▸ Task prompt:
Output the entries below exactly, from the first line to the line holding "From Stdlib Require Import Floats.SpecFloat.", both included.

▸ Source data:
(** * ObstacleController: the obstacle / geofence document and its vehicle sync

    A shallow embedding of [src/MissionManager/ObstacleController.cc].

    The controller is a Qt object driven by signals and slots on one thread.
    Its member variables become the fields of a record, every member function
    becomes a function on that record, and an [emit] runs the slots that the
    constructor connected, in place, as a direct Qt connection does.  The
    signals that leave the controller and the requests handed to the
    transport are appended to two logs kept in the record. *)

From Stdlib Require Import ZArith Bool Lia.
From Stdlib Require Import Floats.SpecFloat.
From stdpp Require Import gmap strings list fin_maps.

(** ** C++ [double]

    IEEE 754 binary64, in the Standard Library's specification of floating
    point numbers: 53 bits of mantissa, infinities at exponent 1024, and one
    NaN. *)

Definition double : Type := spec_float.

Definition prec : Z := 53.
Definition emax : Z := 1024.

(** The double nearest to an integer (exact below 2^53). *)
Definition double_of_Z (z : Z) : double := binary_normalize prec emax z 0 false.

Definition qQNaN : double := S754_nan.

Definition qIsNaN (d : double) : bool :=
  match d with S754_nan => true | _ => false end.

Definition qAbs (d : double) : double := SFabs d.

(** [qMin(a, b)] is [(a < b) ? a : b]. *)
Definition qMin (a b : double) : double := if SFltb a b then a else b.

(** Qt's [qFuzzyCompare(double, double)]:
    [qAbs(p1 - p2) * 1000000000000. <= qMin(qAbs(p1), qAbs(p2))]. *)
Definition qFuzzyCompare (p1 p2 : double) : bool :=
  SFleb (SFmul prec emax (qAbs (SFsub prec emax p1 p2)) (double_of_Z 1000000000000))
        (qMin (qAbs p1) (qAbs p2)).

(** The integer a double holds, when it holds one. *)
Definition double_to_Z (d : double) : option Z :=
  match d with
  | S754_zero _ => Some 0%Z
  | S754_finite s m e =>
      let sign := if s then (-1)%Z else 1%Z in
      if (0 <=? e)%Z then Some (sign * (Z.pos m * 2 ^ e))%Z
      else if (Z.pos m mod 2 ^ (- e) =? 0)%Z
           then Some (sign * (Z.pos m / 2 ^ (- e)))%Z
           else None
  | _ => None
  end.

#[global] Instance double_eq_dec : EqDecision double.
Proof. solve_decision. Defined.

▸ Answer box:
(** * ObstacleController: the obstacle / geofence document and its vehicle sync

    A shallow embedding of [src/MissionManager/ObstacleController.cc].

    The controller is a Qt object driven by signals and slots on one thread.
    Its member variables become the fields of a record, every member function
    becomes a function on that record, and an [emit] runs the slots that the
    constructor connected, in place, as a direct Qt connection does.  The
    signals that leave the controller and the requests handed to the
    transport are appended to two logs kept in the record. *)

From Stdlib Require Import ZArith Bool Lia.
From Stdlib Require Import Floats.SpecFloat.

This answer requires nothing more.